The notion that the global war on terror makes the world less stable by rocking the boat and wrecking the status quo presumes the existence of a stable status quo that does not threaten global security, Rice said. "This is not the case," she said. "A regional order that produced an ideology of hatred so savage as the one we now confront is not serving any civilized interests."
Therefore, Rice said, the United States must work to advance democratic principles throughout the Middle East, and must be ready to face obstacles head-on.
"To support democratic aspirations, we must recognize that liberty still faces opponents in our world," she said. "Some will never support the free choices of their citizens because they stand to lose arbitrary powers and unjust privileges.
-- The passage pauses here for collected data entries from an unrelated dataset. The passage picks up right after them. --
(* ===== verification/DocKey.v ===== *)
(** * Document keys

    Models docdb/doc_key.h and docdb/doc_key.cc, with [CompareVectors] of
    util/compare_util.h.  A document key is an optional table identifier, an
    optional hash with its hashed components, and range components; each group
    ends with the byte [kGroupEnd].  A [SubDocKey] appends the path of a
    subdocument and the hybrid time of the write.  The decoders of the source are
    one template over a callback object; here a callback is a [Record] of
    functions on the state that the object refers to.  Conversion to text and the
    filter policies, which only pass calls to RocksDB, are not modelled. *)

From S2P Require Import Prelude Slice FastVarint HybridTime DocHybridTime ValueType KvUtil VarInt Decimal Uuid InetAddress Intent PrimitiveValue.

(** ** Components *)

Module DocKeyComponents.
Import ValueType PrimitiveValue.

Section Operations.
Context {B : BigNum} {V : UuidVersion} {A : IpAddress}.

(** [HasPrimitiveValue]: the end of the group is consumed.  A byte is unsigned here. *)
Definition HasPrimitiveValue (slice : bytes) (allow_special : bool) : outcome (bool * bytes) :=
  match slice with
  | [] => Err Corruption
  | current_value_type :: rest =>
      if current_value_type =? kGroupEnd then Ok (false, rest)
      else if IsPrimitiveValueType current_value_type then Ok (true, slice)
      else if allow_special && IsSpecialValueType current_value_type then Ok (true, slice)
      else Err Corruption
  end.

Definition kNumValuesNoLimit : Z := 2 ^ 31 - 1.

(** [ConsumePrimitiveValuesFromKey] with a callback that consumes one value and
    changes a state; every value has at least a byte. *)
Fixpoint consume_values {S} (fuel : nat) (callback : S → bytes → outcome (S * bytes)) (allow_special : bool)
    (n_values_limit : Z) (st : S) (slice : bytes) : outcome (S * bytes) :=
  match fuel with
  | O => Fatal
  | Datatypes.S fuel =>
      if n_values_limit <=? 0 then Ok (st, slice)
      else
        let! (more, slice) := HasPrimitiveValue slice allow_special in
        if negb more then Ok (st, slice)
        else
          let! (st, slice) := callback st slice in
          consume_values fuel callback allow_special (n_values_limit - 1) st slice
  end.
Others know that the ideology of hatred they espouse can only thrive in a political culture of oppression and poverty and hopelessness.
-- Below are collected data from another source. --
(** Up to a limit, the components of a group are consumed one after the other;
    the end of the group is consumed when the limit has not been reached. *)
Lemma consume_group {S} (cb : S → bytes → outcome (S * bytes)) f sp l limit st rest :
  consumes cb f → Forall item l → bytes_ok rest → 0 <= limit →
  ConsumePrimitiveValuesFromKey cb sp limit st (group_code l ++ rest) =
  Ok (foldl f st (take (Z.to_nat limit) l),
      if Z.of_nat (length l) <? limit then rest else group_code (drop (Z.to_nat limit) l) ++ rest).
Proof.
  intros Hcb Hl Hr. unfold ConsumePrimitiveValuesFromKey.
  assert (length l + 2 ≤ length (group_code l ++ rest) + 1)%nat as Hf.
  { clear -Hl HB HV HA. induction Hl as [|x l Hx Hl IH]; [cbn; lia|]. rewrite group_cons, <- app_assoc, length_app.
    destruct (item_tag x Hx) as (b & -> & _). cbn [length] in *. lia. }
  revert Hf. generalize (length (group_code l ++ rest) + 1)%nat as fuel. revert limit st.
  induction Hl as [|x l Hx Hl IH]; intros limit st fuel Hf Hlim; (destruct fuel as [|fuel]; [cbn [length] in Hf; lia|]); cbn [consume_values].
  - cbn [length]. destruct (Z.leb_spec limit 0); [by replace limit with 0 by lia|]. rewrite (proj2 (Z.ltb_lt _ _)) by lia.
    rewrite take_nil. done.
  - destruct (Z.leb_spec limit 0) as [Hz|Hz].
    { replace limit with 0 by lia. cbn [length]. by rewrite (proj2 (Z.ltb_ge _ _)) by lia. }
    rewrite group_cons, <- app_assoc, has_value by done. cbn [obind negb].
    rewrite (Hcb st x); [|done|by apply Forall_app_2; [apply group_ok|]]. cbn [obind length].
    rewrite IH by (cbn [length] in Hf; lia). replace (Z.to_nat limit) with (Datatypes.S (Z.to_nat (limit - 1))) by lia.
    cbn [take drop foldl]. do 2 f_equal. destruct (Z.ltb_spec (Z.of_nat (length l)) (limit - 1)), (Z.ltb_spec (Z.of_nat (Datatypes.S (length l))) limit); lia || done.
Qed.

(** ** Document keys *)

(** A type that cannot be taken for an identifier or a hash at the start of a key. *)
Definition plain (v : PrimitiveValue.t) : Prop :=
  PrimitiveValue.value_type v ≠ kUInt16Hash ∧ PrimitiveValue.value_type v ≠ kTableId ∧ PrimitiveValue.value_type v ≠ kPgTableOid.

(** A key with at most one identifier, with hashed components only under a hash,
    and fewer components in a group than [kNumValuesNoLimit]. *)
Record wf_key (k : t) : Prop := {
  wf_cotable : Uuid.wf (cotable_id_ k);
  wf_pgtable : is_u32 (pgtable_id_ k);
  wf_ids : cotable_id_ k = Uuid.nil_uuid ∨ pgtable_id_ k = 0;
  wf_hash : hash_present_ k = true → is_u16 (hash_ k);
  wf_no_hash : hash_present_ k = false → hashed_group_ k = [] ∧ ∀ v l, range_group_ k = v :: l → plain v;
  wf_hashed : Forall item (hashed_group_ k);
  wf_range : Forall item (range_group_ k);
  wf_hashed_count : Z.of_nat (length (hashed_group_ k)) < kNumValuesNoLimit;
  wf_range_count : Z.of_nat (length (range_group_ k)) < kNumValuesNoLimit;
}.

Definition id_code (k : t) : bytes :=
  if has_cotable_id k then code kTableId :: Uuid.EncodeToComparable (cotable_id_ k)
  else if has_pgtable_id k then code kPgTableOid :: be_bytes 4 (pgtable_id_ k) else [].
Definition hash_part (k : t) : bytes :=
  if hash_present_ k then code kUInt16Hash :: be_bytes 2 (hash_ k) ++ group_code (hashed_group_ k) else [].
Definition range_part (k : t) : bytes := group_code (range_group_ k).
Definition doc_code (k : t) : bytes := id_code k ++ hash_part k ++ range_part k.

Lemma append_key k out : wf_key k → AppendTo k out = Ok (out ++ doc_code k).
Proof.
  intros Hk. unfold AppendTo, CotableId, PgtableId, doc_code, id_code, has_cotable_id, has_pgtable_id.
  set (o := if negb _ then _ else _). assert (o = out ++ id_code k) as ->.
  { subst o. unfold id_code, has_cotable_id, has_pgtable_id. destruct (Uuid.IsNil _), (0 <? pgtable_id_ k);
      unfold KeyBytes.AppendRawBytes, KeyBytes.AppendValueType, KeyBytes.AppendUInt32, DocKvUtil.AppendUInt32ToKey; by rewrite <- ?app_assoc, ?app_nil_r. }
  fold (has_cotable_id k) (has_pgtable_id k) (id_code k). unfold Hash, Range, hash_part.
  destruct (hash_present_ k) eqn:Eh; cbn [negb obind].
  - rewrite append_items by apply Hk. cbn [obind]. rewrite append_items by apply Hk.
    unfold KeyBytes.AppendUInt16, DocKvUtil.AppendUInt16ToKey, KeyBytes.AppendValueType, KvUtil.Store, u16.
    pose proof (wf_hash k Hk Eh) as Hh. unfold is_u16 in Hh. rewrite Z.mod_small by done. by rewrite <- !app_assoc.
  - rewrite append_items by apply Hk. by rewrite <- app_assoc.
Qed.

Lemma range_ok k rest : wf_key k → bytes_ok rest → bytes_ok (range_part k ++ rest).
Proof. intros Hk Hr. apply Forall_app_2; [apply group_ok, Hk|done]. Qed.

Lemma hash_ok k rest : wf_key k → bytes_ok rest → bytes_ok (hash_part k ++ rest).
Proof.
  intros Hk Hr. apply Forall_app_2; [|done]. unfold hash_part. case_test; [|constructor].
  constructor; [done|]. apply Forall_app_2; [apply be_bytes_ok|apply group_ok, Hk].
Qed.

Lemma doc_code_ok k : wf_key k → bytes_ok (doc_code k).
Proof.
  intros Hk. apply Forall_app_2.
  - unfold id_code. destruct (has_cotable_id k); [|destruct (has_pgtable_id k); [|constructor]]; (constructor; [done|]).
    + apply uuid_bytes, Hk.
    + apply be_bytes_ok.
  - apply hash_ok; [done|]. apply group_ok, Hk.
Qed.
"In a world where evil is still very real, democratic principles must also be backed with power in all its forms -- political and economic and cultural and moral, and yes, sometimes military," the secretary continued. "Any champion of democracy who promotes principle without power can make no real difference in the lives of oppressed people."
As Iraq's fledgling democracy takes shape and the country's security forces continue to grow in numbers and capability, the nature of the enemy dictates that the United States continue its work there, Rice told the Princeton audience.
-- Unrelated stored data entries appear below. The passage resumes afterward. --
Lemma inside_doc d k' :
  wf_sub k' → inside_range d (doc_key_ k') →
  ∃ b s, sub_code k' ++ ht_code k' = range_prefix d ++ b :: s ∧ is_u8 b ∧ b ≠ 255.
Proof.
  intros Hk' (E1 & E2 & [l E]). unfold sub_code, doc_code, range_part, range_prefix, group_code. rewrite E1, E2, E. unfold all_codes.
  rewrite fmap_app, concat_app. rewrite <- !app_assoc. destruct l as [|v l].
  - eexists _, _. split; [rewrite <- !app_assoc; reflexivity|]. done.
  - assert (item v) as Hv by (pose proof (wf_range _ (wf_doc_key k' Hk')) as H; rewrite E in H; apply Forall_app in H as [_ H]; by inversion H).
    destruct (item_tag v Hv) as (b & Eb & Ht). cbn [fmap list_fmap concat]. rewrite Eb. eexists _, _. split; [rewrite <- !app_assoc; reflexivity|]. unfold is_u8. lia.
Qed.

(** ** Operations on encoded keys *)

Lemma uuid_code_inj u w : Uuid.wf u → Uuid.wf w → Uuid.EncodeToComparable u = Uuid.EncodeToComparable w → u = w.
Proof.
  intros Hu Hw E. pose proof (Uuid.uuid_decode_encode u Hu) as H1. pose proof (Uuid.uuid_decode_encode w Hw) as H2.
  rewrite E, H2 in H1. by injection H1.
Qed.

Lemma be_bytes_inj n a b : 0 <= a < 2 ^ (8 * Z.of_nat n) → 0 <= b < 2 ^ (8 * Z.of_nat n) → be_bytes n a = be_bytes n b → a = b.
Proof. intros Ha Hb E. apply (f_equal be_value) in E. rewrite !be_value_be_bytes, !Z.mod_small in E by done. done. Qed.

(** Whether an encoded key belongs to a table, as for the decoded key. *)
Lemma belongs_to d s u n :
  wf_key d → Uuid.wf u → is_u32 n → EncodedKeys.DocKeyBelongsTo (doc_code d ++ s) u n = DocKey.BelongsTo d u n.
Proof.
  intros Hd Hu Hn. destruct (after_id d s Hd) as (b & x & E & H1 & H2).
  unfold doc_code. rewrite <- !app_assoc, E. unfold EncodedKeys.DocKeyBelongsTo, DocKey.BelongsTo, id_code.
  fold (DocKey.has_cotable_id d) (DocKey.has_pgtable_id d). destruct (DocKey.has_cotable_id d) eqn:Ec.
  - cbn [app]. rewrite Z.eqb_refl. cbn [orb negb]. pose proof (uuid_length (DocKey.cotable_id_ d) (wf_cotable d Hd)) as Hl.
    change Uuid.kUuidSize with 16%nat. rewrite <- Hl, take_app_length.
    assert (bool_decide (Uuid.EncodeToComparable (DocKey.cotable_id_ d) = Uuid.EncodeToComparable u) = bool_decide (DocKey.cotable_id_ d = u)) as ->
      by (apply bool_decide_ext; split; [apply uuid_code_inj; [apply Hd|done]|congruence]).
    destruct (Uuid.IsNil u && (n =? 0)) eqn:En; [|done]. bool_tests. symmetry. apply bool_decide_eq_false. intros Eu.
    unfold DocKey.has_cotable_id in Ec. by rewrite Eu, H in Ec.
  - destruct (DocKey.has_pgtable_id d) eqn:Ep.
    + cbn [app]. change (code kPgTableOid =? code kTableId) with false. rewrite Z.eqb_refl. cbn [orb negb].
      rewrite take_app_length' by (by rewrite length_be_bytes). unfold KvUtil.Store.
      assert (bool_decide (be_bytes 4 (DocKey.pgtable_id_ d) = be_bytes 4 n) = (DocKey.pgtable_id_ d =? n)) as ->.
      { destruct (Z.eqb_spec (DocKey.pgtable_id_ d) n) as [->|Hne]; [by apply bool_decide_eq_true|]. apply bool_decide_eq_false.
        intros Eb%be_bytes_inj; [done|apply Hd|done]. }
      unfold DocKey.has_pgtable_id in Ep. destruct (Uuid.IsNil u && (n =? 0)) eqn:En; [|done]. bool_tests. symmetry. apply Z.eqb_neq. lia.
    + cbn [app]. rewrite (proj2 (Z.eqb_neq b kTableId)), (proj2 (Z.eqb_neq b kPgTableOid)) by done. cbn [orb negb].
      by destruct (Uuid.IsNil u && (n =? 0)).
Qed.

Lemma group_ended l s : Forall item l → GroupEnded (group_code l ++ s) = bool_decide (l = []).
Proof.
  intros Hl. destruct (group_starts l s Hl) as (b & x & E & Hb). rewrite E. cbn [GroupEnded]. destruct Hb as [[-> ->]|(v & l' & -> & -> & Hv)]; [done|].
  destruct (item_tag v Hv) as (_ & _ & Ht). rewrite bool_decide_false by done. apply Z.eqb_neq. change (code kGroupEnd) with 33. lia.
Qed.

Lemma skip_special v s : item v → bytes_ok s → DecodePrimitiveValue (key_code v ++ s) true = Ok s.
Proof.
  intros Hv Hs. pose proof (proj2 (item_decodes v s Hv Hs)) as E. destruct (item_tag v Hv) as (b & Eb & Ht). unfold DecodePrimitiveValue. rewrite E.
  rewrite Eb, <- app_comm_cons. change (code kLowest) with 0. change (code kHighest) with 126.
  by rewrite (proj2 (Z.eqb_neq _ 0)), (proj2 (Z.eqb_neq _ 126)) by lia.
Qed.

Lemma consumed_same a b x y : EncodedKeys.same_consumed (a ++ x) x (b ++ y) y = bool_decide (a = b).
Proof.
  unfold EncodedKeys.same_consumed. rewrite !length_app, !Nat.add_sub, take_app_length. destruct (Nat.eqb_spec (length a) (length b)) as [E|E]; cbn [andb].
  - by rewrite E, take_app_length.
  - symmetry. apply bool_decide_eq_false. by intros ->.
Qed.

(** Up to a limit, the components of two groups are compared one by one. *)
Lemma components_equal l l' x y limit :
  Forall item l → Forall item l' → bytes_ok x → bytes_ok y → 0 <= limit →
  ∃ b, EncodedKeys.compare_components (length (group_code l ++ x) + 1) limit (group_code l ++ x) (group_code l' ++ y) = Ok b ∧
    (b = true ↔ take (Z.to_nat limit) l = take (Z.to_nat limit) l').
Proof.
  intros Hl Hl' Hx Hy Hlim. assert (length l < length (group_code l ++ x) + 1)%nat as Hf.
  { clear -Hl HB HV HA. induction Hl as [|v l Hv Hl IH]; [cbn; lia|]. rewrite group_cons, <- app_assoc, length_app.
    destruct (item_tag v Hv) as (b & -> & _). cbn [length] in *. lia. }
  revert Hf. generalize (length (group_code l ++ x) + 1)%nat as fuel. intros fuel. revert l' limit Hl' Hlim fuel.
  induction Hl as [|v l Hv Hl IH]; intros l' limit Hl' Hlim fuel Hf; (destruct fuel as [|fuel]; [lia|]); cbn [EncodedKeys.compare_components];
    rewrite !group_ended by (try constructor; done); destruct (Z.ltb_spec 0 limit) as [Hz|Hz];
    try (replace limit with 0 by lia; rewrite andb_false_r; by exists true).
  - rewrite bool_decide_true by done. cbn [negb andb]. rewrite (proj2 (Z.eqb_neq _ _)) by lia. eexists. split; [done|].
    rewrite bool_decide_eq_true, take_nil. destruct l' as [|w l']; [by rewrite take_nil|]. destruct (Z.to_nat limit) eqn:E; [lia|]. done.
  - rewrite bool_decide_false by done. cbn [negb andb].
    assert (∃ n, Z.to_nat limit = S n ∧ Z.to_nat (limit - 1) = n) as (n & En & En') by (exists (Z.to_nat (limit - 1)); lia).
    assert (bytes_ok (group_code l ++ x)) as Hok by (apply Forall_app_2; [by apply group_ok|done]).
    destruct (item_tag v Hv) as (b & Eb & Ht). assert (byte_at (group_code (v :: l) ++ x) 0 = Ok (code (PrimitiveValue.value_type v))) as ->
      by (by rewrite group_cons, Eb). cbn [obind].
    destruct Hl' as [|w k' Hw Hl']; [exists false; split; [done|]; by rewrite En|]. rewrite bool_decide_false by done. cbn [orb].
    destruct (item_tag w Hw) as (b' & Eb' & Ht').
    assert ((group_code (w :: k') ++ y) !! 0%nat = Some (code (PrimitiveValue.value_type w))) as -> by (by rewrite group_cons, Eb').
    case_bool_decide as Hty; cbn [negb].
    2: { exists false. split; [done|]. split; [done|]. rewrite En. cbn [take]. intros [= -> _]. done. }
    assert (IsPrimitiveOrSpecialValueType (PrimitiveValue.value_type v) = true) as -> by (unfold IsPrimitiveOrSpecialValueType; by rewrite (proj2 Hv)).
    cbn [negb]. rewrite !group_cons, <- !app_assoc.
    assert (bytes_ok (group_code k' ++ y)) as Hok' by (apply Forall_app_2; [by apply group_ok|done]).
    rewrite !skip_special by done. cbn [obind]. rewrite consumed_same. case_bool_decide as Ecode; cbn [negb].
    + destruct (IH k' (limit - 1) Hl' ltac:(lia) fuel ltac:(cbn [length] in Hf; lia)) as (r & -> & Hr). exists r. split; [done|].
      rewrite Hr, En, En'. cbn [take]. assert (v = w) as -> by (by apply (item_cut v w [] []); [..|constructor|constructor|rewrite Ecode]). split; congruence.
    + exists false. split; [done|]. split; [done|]. rewrite En. cbn [take]. intros [= -> _]. done.
Qed.

(** The identifier and the hash. *)
Definition hash_head (d : DocKey.t) : bytes := if DocKey.hash_present_ d then code kUInt16Hash :: be_bytes 2 (DocKey.hash_ d) else [].

Lemma up_to_hash d s : doc_code d ++ s = (id_code d ++ hash_head d) ++ after_hash d ++ s.
Proof. unfold doc_code, hash_part, hash_head, after_hash. destruct (DocKey.hash_present_ d); by rewrite <- ?app_assoc, <- ?app_comm_cons, <- ?app_assoc. Qed.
"These terrorists target Iraqi children receiving candy from American soldiers," she said. "They line up school teachers and execute them in their classrooms. They murder hospital workers caring for the wounded. And they massacre innocent Muslims who want to serve as policemen and soldiers and government officials in the new Iraq."
Terrorists in Iraq do not represent the will of the Iraqi people, Rice pointed out. "This is not some grassroots coalition of national resistance," she said. "These are merciless killers who want to provoke nothing less then a full-scale civil war among Muslims across the entire Middle East. And having done so, they would build an empire of terror and oppression."
Rice noted that in the years that followed World War II, things looked grim.
"After all, in 1946 the German reconstruction was still failing, and Germans were still starving," she said. "Japan lay prostrate. In 1947 there was a civil war in Greece. In 1948 Germany was permanently divided by the Berlin crisis. Czechoslovakia was lost to a communist coup. And in 1949 the Soviet Union exploded a nuclear weapon five years ahead of schedule. ... Chinese communists won their war. In 1950 a brutal war broke out on the Korean peninsula."
No one, she said, could have had much hope for a democratic world. "These were not just tactical setbacks for the forward march of democracy," Rice said. "Indeed, it must have seemed quite impossible that we would one day stand at a juncture where Eastern Europe would be liberated, Russia would emerge, and Europe would be whole and free and at peace."
Rice credited the values of the post-Cold War victory architects for making the seemingly impossible come true. "Because of the work that they did, it is hard to imagine war in Europe again," she said. "So it shall be also for the Middle East."